▶ [What is being asked]
From the data below, please reproduce exactly everything from the line that contains "- repeat (char_case;" down to the line that contains "- intros p. unfold found.", with both ends included.

▶ [Data to examine]
(** X17.  While every live object is reachable, a bridge call on a live
    handle of capacity at least 1 with a caller region of at least [size]
    bytes returns, the observers leave all objects unchanged, and after
    [write], [read], [reset], [destroy] and [create] every live object is
    again reachable. *)
Theorem live_handles_never_crash live p b data size capacity :
  sound posix_memalign live ->
  live !! p = Some b -> 1 <= capacity_ b ->
  SizeT.fits size -> size <= len data -> SizeT.fits capacity ->
  (exists n live',
      circular_buffer_write p data size live = Returns n live' /\
      sound posix_memalign live') /\
  (exists r live',
      circular_buffer_read p data size live = Returns r live' /\
      sound posix_memalign live') /\
  (exists live',
      circular_buffer_reset p live = Returns tt live' /\
      sound posix_memalign live') /\
  (exists n, circular_buffer_available_read p live = Returns n live) /\
  (exists n, circular_buffer_available_write p live = Returns n live) /\
  (exists live',
      circular_buffer_destroy p live = Returns tt live' /\
      sound posix_memalign live') /\
  (exists q live',
      circular_buffer_create posix_memalign operator_new capacity live
        = Returns q live' /\
      sound posix_memalign live').
Proof.
  intros Hs Hlive H1 Hsize Hdata HC.
  destruct (Hs p b Hlive) as [Hp Hb].
  pose proof (reachable_valid _ _ Hb) as Hv.
  destruct Hsize as [Hs0 Hs1].
  split; [|split; [|split; [|split; [|split; [|split]]]]].
  - pose proof (write_run b data size Hv H1 Hs0) as H. cbv zeta in H.
    pose proof (Z.mod_pos_bound (writeIndex_ b - readIndex_ b) (capacity_ b)
                  ltac:(lia)).
    specialize (H ltac:(lia)).
    do 2 eexists. unfold circular_buffer_write.
    rewrite (with_object_live p _ live b Hp Hlive), H.
    split; [reflexivity|]. apply sound_insert; [exact Hs | exact Hp |].
    eapply reach_write; [exact Hb | split; eassumption | exact H].
  - pose proof (read_run b data size Hv H1 Hs0) as H. cbv zeta in H.
    pose proof (Z.mod_pos_bound (writeIndex_ b - readIndex_ b) (capacity_ b)
                  ltac:(lia)).
    specialize (H ltac:(lia)).
    do 2 eexists. unfold circular_buffer_read.
    rewrite (with_object_live p _ live b Hp Hlive), H.
    split; [reflexivity|]. apply sound_insert; [exact Hs | exact Hp |].
    eapply reach_read; [exact Hb | split; eassumption | exact H].
  - eexists. unfold circular_buffer_reset.
    rewrite (with_object_live p _ live b Hp Hlive), (reset_run b Hv).
    split; [reflexivity|]. apply sound_insert; [exact Hs | exact Hp |].
    eapply reach_reset; [exact Hb | apply reset_run, Hv].
  - eexists. unfold circular_buffer_available_read.
    rewrite (with_object_live p _ live b Hp Hlive), availableRead_run.
    rewrite insert_id by exact Hlive. reflexivity.
  - eexists. unfold circular_buffer_available_write.
    rewrite (with_object_live p _ live b Hp Hlive), availableWrite_run.
    rewrite insert_id by exact Hlive. reflexivity.
  - exists (delete p live). unfold circular_buffer_destroy.
    destruct (p =? nullptr) eqn:E; [apply Z.eqb_eq in E; contradiction|].
    rewrite Hlive. split; [reflexivity|].
    intros q d Hq. apply lookup_delete_Some in Hq as [_ Hq]. apply Hs, Hq.
  - unfold circular_buffer_create.
    destruct (operator_new live) as [q|] eqn:Hnew;
      [|exists nullptr, live; split; [reflexivity | exact Hs]].
    destruct (new_CircularBuffer posix_memalign capacity) as [c|] eqn:Hc;
      [|exists nullptr, live; split; [reflexivity | exact Hs]].
    exists q, (<[q := c]> live). split; [reflexivity|].
    apply sound_insert; [exact Hs | apply (operator_new_fresh live q Hnew) |].
    eapply reach_new; [exact HC | exact Hc].
Qed.

End BridgeProperties.

(** X15.  Buffers are independent: a write through one handle and a read
    through another give the same results and the same objects in either
    order, and neither touches the other's object. *)
Theorem buffers_are_independent p q live data sw n live1 dest sr r live2 :
  p <> q ->
  circular_buffer_write p data sw live = Returns n live1 ->
  circular_buffer_read q dest sr live1 = Returns r live2 ->
  exists live1',
    circular_buffer_read q dest sr live = Returns r live1' /\
    circular_buffer_write p data sw live1' = Returns n live2 /\
    live1' !! p = live !! p /\ live1 !! q = live !! q.
Proof.
  intros Hpq Hw Hr.
  destruct (with_object_commute p q _ _ live n live1 r live2 Hpq Hw Hr)
    as (live1' & Hr' & Hw').
  exists live1'. split; [exact Hr'|]. split; [exact Hw'|].
  apply with_object_returns in Hw as (_ & b & b' & l & _ & _ & ->).
  apply with_object_returns in Hr' as (_ & d & d' & l' & _ & _ & ->).
  split; apply lookup_insert_ne; congruence.
Qed.

(** X16.  After [circular_buffer_destroy] the handle is no longer live,
    the other handles keep their objects, and every call through the
    destroyed handle, a second destroy included, is undefined.  Destroying
    the null handle does nothing; every other call through it is
    undefined. *)
Theorem invalid_handles p b live data size :
  p <> nullptr -> live !! p = Some b ->
  exists live',
    circular_buffer_destroy p live = Returns tt live' /\
    live' !! p = None /\
    (forall q, q <> p -> live' !! q = live !! q) /\
    circular_buffer_write p data size live' = Crashes DanglingHandle /\
    circular_buffer_read p data size live' = Crashes DanglingHandle /\
    circular_buffer_reset p live' = Crashes DanglingHandle /\
    circular_buffer_available_read p live' = Crashes DanglingHandle /\
    circular_buffer_available_write p live' = Crashes DanglingHandle /\
    circular_buffer_destroy p live' = Crashes DanglingHandle /\
    circular_buffer_destroy nullptr live = Returns tt live /\
    circular_buffer_write nullptr data size live = Crashes NullHandle /\
    circular_buffer_read nullptr data size live = Crashes NullHandle /\
    circular_buffer_reset nullptr live = Crashes NullHandle /\
    circular_buffer_available_read nullptr live = Crashes NullHandle /\
    circular_buffer_available_write nullptr live = Crashes NullHandle.
Proof.
  intros Hp Hb. exists (delete p live).
  assert (delete p live !! p = None) as Hgone by apply lookup_delete_eq.
  split.
  { unfold circular_buffer_destroy.
    destruct (p =? nullptr) eqn:E; [apply Z.eqb_eq in E; contradiction|].
    rewrite Hb. reflexivity. }
  split; [exact Hgone|].
  split; [intros q Hq; apply lookup_delete_ne; congruence|].
  repeat (split; [apply with_object_dangling; assumption|]).
  split.
  { unfold circular_buffer_destroy.
    destruct (p =? nullptr) eqn:E; [apply Z.eqb_eq in E; contradiction|].
    rewrite Hgone. reflexivity. }
  repeat split.
Qed.

(** ** Witnesses of the further properties *)

Lemma empty0_reachable : reachable small_memalign empty0.
Proof.
  apply (reach_new small_memalign 0); [apply fits_small; lia | reflexivity].
Qed.

Lemma one_live_sound : sound small_memalign one_live.
Proof.
  apply sound_insert; [apply sound_empty | discriminate | exact fresh8_reachable].
Qed.

Lemma each_side_owns_its_index_witness :
  exists b1 b2,
    readIndex_ b1 = readIndex_ wrapped /\ capacity_ b1 = capacity_ wrapped /\
    writeIndex_ b2 = writeIndex_ wrapped /\ capacity_ b2 = capacity_ wrapped /\
    buffer_ b2 = buffer_ wrapped.
Proof.
  pose proof (each_side_owns_its_index wrapped six 6 _ _ _ (blank 3) 3 _ _ _
                eq_refl eq_refl) as (H1 & H2 & H3 & H4 & H5 & _).
  eexists _, _. repeat split; eassumption.
Defined.

Lemma calls_are_defined_witness :
  (exists b' l, write six 6 wrapped = Done (2, b', l)) /\
  (exists data' b' l, read (blank 6) 6 wrapped = Done ((data', 5), b', l)).
Proof.
  destruct (calls_are_defined small_memalign wrapped six 6)
    as (ar & aw & Har & Haw & (b1 & l1 & Hw & _) & _).
  - exact wrapped_reachable.
  - simpl. lia.
  - apply fits_small. lia.
  - unfold len. simpl. lia.
  - destruct (calls_are_defined small_memalign wrapped (blank 6) 6)
      as (ar' & aw' & Har' & Haw' & _ & (d & b2 & l2 & Hr & _) & _).
    + exact wrapped_reachable.
    + simpl. lia.
    + apply fits_small. lia.
    + unfold len. simpl. lia.
    + injection Haw as <-. injection Har' as <-.
      split; [exists b1, l1; exact Hw | exists d, b2, l2; exact Hr].
Defined.

Lemma write_enqueues_witness :
  exists n b' l,
    write six 6 wrapped = Done (n, b', l) /\
    n = Z.min 6 (capacity_ wrapped - 1 - len (stored wrapped)) /\
    stored b' = stored wrapped ++ take (Z.to_nat n) six.
Proof.
  apply (write_enqueues small_memalign small_memalign_limit wrapped six 6).
  - exact wrapped_reachable.
  - simpl. lia.
  - apply fits_small. lia.
  - unfold len. simpl. lia.
Defined.

Lemma read_dequeues_witness :
  exists n dest' b' l,
    read (blank 6) 3 wrapped = Done ((dest', n), b', l) /\
    n = Z.min 3 (len (stored wrapped)) /\
    take (Z.to_nat n) dest' = take (Z.to_nat n) (stored wrapped) /\
    drop (Z.to_nat n) dest' = drop (Z.to_nat n) (blank 6) /\
    len dest' = len (blank 6) /\
    stored b' = drop (Z.to_nat n) (stored wrapped).
Proof.
  apply (read_dequeues small_memalign small_memalign_limit wrapped (blank 6) 3).
  - exact wrapped_reachable.
  - simpl. lia.
  - apply fits_small. lia.
  - unfold len. simpl. lia.
Defined.

Lemma read_drains_witness :
  exists dest' b' l,
    read (blank 6) 6 wrapped = Done ((dest', 5), b', l) /\
    take (Z.to_nat 5) dest' = stored wrapped /\
    availableRead b' = Done (0, b', []) /\
    availableWrite b' = Done (capacity_ wrapped - 1, b', []).
Proof.
  apply (read_drains small_memalign small_memalign_limit wrapped (blank 6) 6 5).
  - exact wrapped_reachable.
  - simpl. lia.
  - apply fits_small. lia.
  - unfold len. simpl. lia.
  - reflexivity.
  - lia.
Defined.

Lemma availability_moves_by_count_witness :
  (exists n b' l,
      write six 6 wrapped = Done (n, b', l) /\
      availableRead b' = Done (5 + n, b', []) /\
      availableWrite b' = Done (2 - n, b', [])) /\
  (exists r b' l,
      read six 6 wrapped = Done (r, b', l) /\
      availableRead b' = Done (5 - snd r, b', []) /\
      availableWrite b' = Done (2 + snd r, b', [])).
Proof.
  apply (availability_moves_by_count small_memalign small_memalign_limit
           wrapped six 6 5 2).
  - exact wrapped_reachable.
  - simpl. lia.
  - apply fits_small. lia.
  - unfold len. simpl. lia.
  - reflexivity.
  - reflexivity.
Defined.

Lemma zero_capacity_behaviour_witness :
  availableRead empty0 = Done (0, empty0, []) /\
  availableWrite empty0 = Done (SizeT.SIZE_MAX, empty0, []) /\
  read six 6 empty0 = Done ((six, 0), empty0, []) /\
  reset empty0 = Done (tt, empty0, []) /\
  write six 0 empty0 = Done (0, empty0, []) /\
  (1 <= 6 -> write six 6 empty0 = Undefined OutOfBounds).
Proof.
  apply (zero_capacity_behaviour small_memalign empty0 six 6).
  - exact empty0_reachable.
  - reflexivity.
  - apply fits_small. lia.
Defined.

Lemma usable_capacity_witness :
  exists b' l,
    write (six ++ five) 11 fresh8 = Done (8 - 1, b', l) /\
    stored b' = take (Z.to_nat (8 - 1)) (six ++ five) /\
    availableRead b' = Done (8 - 1, b', []) /\
    availableWrite b' = Done (0, b', []) /\
    (forall data' size', SizeT.fits size' ->
       write data' size' b' = Done (0, b', [])).
Proof.
  apply (usable_capacity small_memalign small_memalign_limit 8 fresh8
           (six ++ five) 11).
  - lia.
  - apply fits_small. lia.
  - reflexivity.
  - apply fits_small. lia.
  - lia.
  - unfold len. simpl. lia.
Defined.

Lemma reset_is_reconstruction_witness :
  exists b',
    reset wrapped = Done (tt, b', []) /\
    new_CircularBuffer small_memalign (capacity_ wrapped) = Constructed b' /\
    stored b' = [].
Proof.
  apply (reset_is_reconstruction small_memalign wrapped).
  exact wrapped_reachable.
Defined.

Lemma nextIndex_is_one_byte_write_witness :
  exists next,
    nextIndex (writeIndex_ full8) full8 = Done (next, full8, []) /\
    0 <= next < capacity_ full8 /\
    next = (if writeIndex_ full8 + 1 =? capacity_ full8 then 0
            else writeIndex_ full8 + 1) /\
    (forall data n b' l,
        write data 1 full8 = Done (n, b', l) -> n = 1 ->
        writeIndex_ b' = next).
Proof.
  apply (nextIndex_is_one_byte_write small_memalign full8).
  - exact full8_reachable.
  - simpl. lia.
Defined.
(** Every entry below the directory that matches the glob is listed. *)
Lemma walk_complete rel : forall n here x,
  lookup n rel = Some x -> rel <> [] ->
  glob_md (name (here ++ rel)) = true -> In (here ++ rel) (walk here n).
Proof.
  induction rel as [|c rel IH]; intros n here x H Hne G; [congruence|].
  cbn [lookup] in H. destruct n as [t|es]; [discriminate|].
  destruct (entry c es) as [y|] eqn:E; [|discriminate].
  apply entry_in in E. rewrite walk_dir. unfold walk_entries.
  apply in_flat_map. exists (c, y). split; [exact E|]. cbn [fst snd].
  apply in_or_app. destruct rel as [|d rel].
  - left. unfold name in G. rewrite last_last in G. rewrite G. now left.
  - right. replace (here ++ c :: d :: rel) with ((here ++ [c]) ++ d :: rel)
      in * by (now rewrite <- app_assoc).
    eapply IH; eauto. discriminate.
Qed.

Lemma distinct_cons x l :
  distinct (x :: l) = true -> ~ In x l /\ distinct l = true.
Proof.
  cbn. intros H. apply andb_prop in H. destruct H as [H1 H2].
  split; [|exact H2]. intros Hin.
  apply negb_true_iff in H1.
  assert (T : existsb (str_eqb x) l = true)
    by (apply existsb_exists; exists x; split; [exact Hin|apply str_eqb_refl]).
  congruence.
Qed.

Lemma app_inv_first {A : Type} (a : list A) x y s t :
  a ++ x :: s = a ++ y :: t -> x = y.
Proof. intros H. apply app_inv_head in H. now inversion H. Qed.

(** Distinct names make the listed paths distinct. *)
Lemma walk_nodup n : forall here, wf_fs n = true -> NoDup (walk here n).
Proof.
  induction n as [t|es IH] using node_ind; intros here W; [constructor|].
  rewrite walk_dir. apply wf_fs_dir in W. destruct W as (_ & D & W).
  unfold walk_entries.
  induction es as [|[nm x] es IHes]; cbn [flat_map fst snd]; [constructor|].
  inversion IH as [|? ? IHx IHrest]; subst.
  inversion W as [|? ? Wx Wrest]; subst. cbn [snd] in *.
  cbn [map fst] in D. apply distinct_cons in D. destruct D as [Dnm D].
  apply NoDup_app; [apply NoDup_app| |].
  - destruct (glob_md nm); repeat constructor. intros [].
  - now apply IHx.
  - intros p Hp Hq. destruct (glob_md nm); [|destruct Hp].
    destruct Hp as [<-|[]]. apply walk_sound in Hq.
    destruct Hq as (rel & E & Hne & _).
    rewrite <- (app_nil_r (here ++ [nm])) in E at 1.
    apply app_inv_head in E. congruence.
  - now apply IHes.
  - intros p Hp Hq. apply in_flat_map in Hq.
    destruct Hq as ([nm' x'] & He & Hq). cbn [fst snd] in Hq.
    assert (P1 : exists r, p = here ++ nm :: r).
    { apply in_app_or in Hp. destruct Hp as [Hp|Hp].
      - destruct (glob_md nm); [|destruct Hp].
        destruct Hp as [<-|[]]. now exists [].
      - apply walk_sound in Hp. destruct Hp as (rel & -> & _).
        exists rel. now rewrite <- app_assoc. }
    assert (P2 : exists r, p = here ++ nm' :: r).
    { apply in_app_or in Hq. destruct Hq as [Hq|Hq].
      - destruct (glob_md nm'); [|destruct Hq].
        destruct Hq as [<-|[]]. now exists [].
      - apply walk_sound in Hq. destruct Hq as (rel & -> & _).
        exists rel. now rewrite <- app_assoc. }
    destruct P1 as [r1 E1], P2 as [r2 E2]. rewrite E1 in E2.
    apply app_inv_first in E2. subst nm'.
    apply Dnm. change nm with (fst (nm, x')). now apply in_map.
Qed.

(** ** Paths as text *)

Lemma name_ok_spec nm : name_ok nm = true <-> ~ In SLASH nm.
Proof.
  unfold name_ok. rewrite negb_true_iff. split.
  - intros H Hin.
    assert (T : existsb (N.eqb SLASH) nm = true)
      by (apply existsb_exists; exists SLASH; split;
          [exact Hin|apply N.eqb_refl]).
    congruence.
  - intros H. destruct (existsb (N.eqb SLASH) nm) eqn:E; [|reflexivity].
    apply existsb_exists in E. destruct E as (c & Hin & Hc).
    apply N.eqb_eq in Hc. subst c. contradiction.
Qed.

Lemma as_posix_cons c d p :
  as_posix (c :: d :: p) = c ++ SLASH :: as_posix (d :: p).
Proof. reflexivity. Qed.

Lemma split_at_slash a : forall b s t,
  ~ In SLASH a -> ~ In SLASH b ->
  a ++ SLASH :: s = b ++ SLASH :: t -> a = b /\ s = t.
Proof.
  induction a as [|x a IH]; intros [|y b] s t Ha Hb E; cbn in *.
  - inversion E. auto.
  - inversion E; subst. tauto.
  - inversion E; subst. tauto.
  - inversion E; subst. destruct (IH b s t) as [-> ->]; auto.
Qed.

(** The text of a path gives its components back. *)
Lemma as_posix_inj p : forall q,
  p <> [] -> q <> [] ->
  forallb name_ok p = true -> forallb name_ok q = true ->
  as_posix p = as_posix q -> p = q.
Proof.
  induction p as [|c p IH]; intros [|d q] Hp Hq Np Nq E; try congruence.
  cbn [forallb] in Np, Nq.
  apply andb_prop in Np. destruct Np as [Nc Np].
  apply andb_prop in Nq. destruct Nq as [Nd Nq].
  apply name_ok_spec in Nc. apply name_ok_spec in Nd.
  destruct p as [|c' p], q as [|d' q].
  - cbn in E. congruence.
  - rewrite as_posix_cons in E. change (as_posix [c]) with c in E.
    exfalso. apply Nc. rewrite E. apply in_or_app. right. now left.
  - rewrite as_posix_cons in E. change (as_posix [d]) with d in E.
    exfalso. apply Nd. rewrite <- E. apply in_or_app. right. now left.
  - rewrite !as_posix_cons in E.
    apply split_at_slash in E; auto. destruct E as [-> E].
    f_equal. apply IH; auto; discriminate.
Qed.

Lemma ends_with_spec suffix s :
  ends_with suffix s = true <-> exists stem, s = stem ++ suffix.
Proof.
  induction s as [|c s IH]; cbn [ends_with]; rewrite orb_true_iff.
  - split.
    + intros [H|H]; [|discriminate]. apply str_eqb_eq in H.
      exists []. now subst.
    + intros [stem H]. left. apply str_eqb_eq.
      symmetry in H. apply app_eq_nil in H. now destruct H.
  - rewrite IH, str_eqb_eq. split.
    + intros [H|[stem H]].
      * exists []. now subst.
      * exists (c :: stem). now subst.
    + intros [[|x stem] H].
      * left. exact H.
      * right. inversion H; subst. now exists stem.
Qed.

(** ** Discovery *)

Lemma files_in fs p :
  In p (files fs) <->
  (exists rel, p = root ++ rel /\ rel <> [])
  /\ is_file fs p = true
  /\ glob_md (name p) = true
  /\ lower (name p) <> str_of "readme.md".
Proof.
  unfold files. rewrite filter_In, andb_true_iff, negb_true_iff.
  assert (R : str_eqb (lower (name p)) (str_of "readme.md") = false
              <-> lower (name p) <> str_of "readme.md").
  { rewrite <- str_eqb_eq.
    destruct (str_eqb (lower (name p)) (str_of "readme.md"));
      split; congruence. }
  rewrite R. clear R. unfold rglob_md. split.
  - intros (H & F & N).
    destruct (lookup fs root) as [[t|es]|]; try destruct H.
    apply walk_sound in H. destruct H as (rel & -> & Hne & G).
    repeat split; auto. now exists rel.
  - intros ((rel & -> & Hne) & F & G & N).
    split; [|auto]. unfold is_file in F. rewrite lookup_app in F.
    destruct (lookup fs root) as [[t|es]|]; try discriminate.
    + destruct rel; [congruence|discriminate].
    + destruct (lookup (Dir es) rel) as [x|] eqn:L; [|discriminate].
      eapply walk_complete; eauto.
Qed.

Lemma files_nodup fs : wf_fs fs = true -> NoDup (map as_posix (files fs)).
Proof.
  intros W.
  assert (ND : NoDup (files fs)).
  { unfold files, rglob_md. apply NoDup_filter.
    destruct (lookup fs root) as [[t|es]|] eqn:L; try constructor.
    apply walk_nodup. eapply lookup_wf; eauto. }
  assert (OK : forall p, In p (files fs) ->
                 p <> [] /\ forallb name_ok p = true).
  { intros p H. apply files_in in H.
    destruct H as ((rel & -> & _) & F & _). split; [discriminate|].
    unfold is_file in F.
    destruct (lookup fs (root ++ rel)) as [x|] eqn:L; [|discriminate].
    eapply lookup_wf; eauto. }
  induction ND as [|p l Hp ND IH]; cbn [map]; constructor.
  - intros H. apply in_map_iff in H. destruct H as (q & E & Hq).
    destruct (OK p (or_introl eq_refl)) as [P1 P2].
    destruct (OK q (or_intror Hq)) as [Q1 Q2].
    apply as_posix_inj in E; auto. congruence.
  - apply IH. intros q Hq. apply OK. now right.
Qed.

Lemma case_pair_lower x y : case_pair x y <-> lower_char x = lower_char y.
Proof.
  unfold case_pair, lower_char. split; intros H.
  - destruct H as [->|[[H ->]|[H ->]]]; auto;
      repeat (char_case; try (exfalso; lia); cbn [andb orb negb] in *);
      lia.
  - repeat (char_case; try (exfalso; lia); cbn [andb orb negb] in * );
      lia.
Qed.

Lemma lower_eq_iff a : forall b,
  lower a = lower b <-> same_ignoring_case a b.
Proof.
  unfold same_ignoring_case, lower.
  induction a as [|x a IH]; intros [|y b]; cbn [map]; split; intros H;
    try discriminate; try constructor; try (now inversion H).
  - apply case_pair_lower. now inversion H.
  - apply IH. now inversion H.
  - inversion H as [|? ? ? ? Hxy Hab]; subst.
    apply case_pair_lower in Hxy. apply IH in Hab. congruence.
Qed.

(** The comparison of the lowered name with ["readme.md"] holds for the
    names that are README.md in some case, and for no other. *)
Lemma is_readme_lower nm :
  lower nm = str_of "readme.md" <-> is_readme nm.
Proof.
  unfold is_readme. rewrite <- lower_eq_iff. reflexivity.
Qed.

Lemma files_found fs p : In p (files fs) <-> found_file fs p.
Proof.
  rewrite files_in. unfold found_file, glob_md, is_file.
  rewrite ends_with_spec, is_readme_lower. split.
  - intros (H1 & H2 & H3 & H4). repeat split; auto.
    destruct (lookup fs p) as [[t|es]|]; try discriminate. now exists t.
  - intros (H1 & [t H2] & H3 & H4). repeat split; auto. now rewrite H2.
Qed.

(** C4, amended: the files found are the regular files below [docs/plans],
    at any depth, whose name ends with [.md], the name [.md] included, and
    is not README.md in any case; they come sorted by the text of their
    path, each path before any that is greater. *)
Theorem discovery_sorted_md_files (fs : node) :
  wf_fs fs = true ->
  let found := sorted as_posix (files fs) in
  (forall p, In p found <-> found_file fs p)
  /\ StronglySorted path_lt found.
Proof.
  intros W found. split.
  - intros p. unfold found.
    assert (P : In p (sorted as_posix (files fs)) <-> In p (files fs)).
    { split; apply Permutation_in;
        [symmetry|]; apply sorted_perm. }
    rewrite P. apply files_found.
  - apply sorted_strict, files_nodup, W.
Qed.

Lemma discovery_sorted_md_files_witness :
  wf_fs sample_fs = true
  /\ (forall p, In p (sorted as_posix (files sample_fs))
                <-> found_file sample_fs p)
  /\ StronglySorted path_lt (sorted as_posix (files sample_fs)).
Proof.
  exact (conj eq_refl (discovery_sorted_md_files sample_fs eq_refl)).
Defined.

▶ [Solution for this exercise]
  - repeat (char_case; try (exfalso; lia); cbn [andb orb negb] in * );
      lia.
Qed.

Lemma lower_eq_iff a : forall b,
  lower a = lower b <-> same_ignoring_case a b.
Proof.
  unfold same_ignoring_case, lower.
  induction a as [|x a IH]; intros [|y b]; cbn [map]; split; intros H;
    try discriminate; try constructor; try (now inversion H).
  - apply case_pair_lower. now inversion H.
  - apply IH. now inversion H.
  - inversion H as [|? ? ? ? Hxy Hab]; subst.
    apply case_pair_lower in Hxy. apply IH in Hab. congruence.
Qed.

(** The comparison of the lowered name with ["readme.md"] holds for the
    names that are README.md in some case, and for no other. *)
Lemma is_readme_lower nm :
  lower nm = str_of "readme.md" <-> is_readme nm.
Proof.
  unfold is_readme. rewrite <- lower_eq_iff. reflexivity.
Qed.

Lemma files_found fs p : In p (files fs) <-> found_file fs p.
Proof.
  rewrite files_in. unfold found_file, glob_md, is_file.
  rewrite ends_with_spec, is_readme_lower. split.
  - intros (H1 & H2 & H3 & H4). repeat split; auto.
    destruct (lookup fs p) as [[t|es]|]; try discriminate. now exists t.
  - intros (H1 & [t H2] & H3 & H4). repeat split; auto. now rewrite H2.
Qed.

(** C4, amended: the files found are the regular files below [docs/plans],
    at any depth, whose name ends with [.md], the name [.md] included, and
    is not README.md in any case; they come sorted by the text of their
    path, each path before any that is greater. *)
Theorem discovery_sorted_md_files (fs : node) :
  wf_fs fs = true ->
  let found := sorted as_posix (files fs) in
  (forall p, In p found <-> found_file fs p)
  /\ StronglySorted path_lt found.
Proof.
  intros W found. split.
  - intros p. unfold found.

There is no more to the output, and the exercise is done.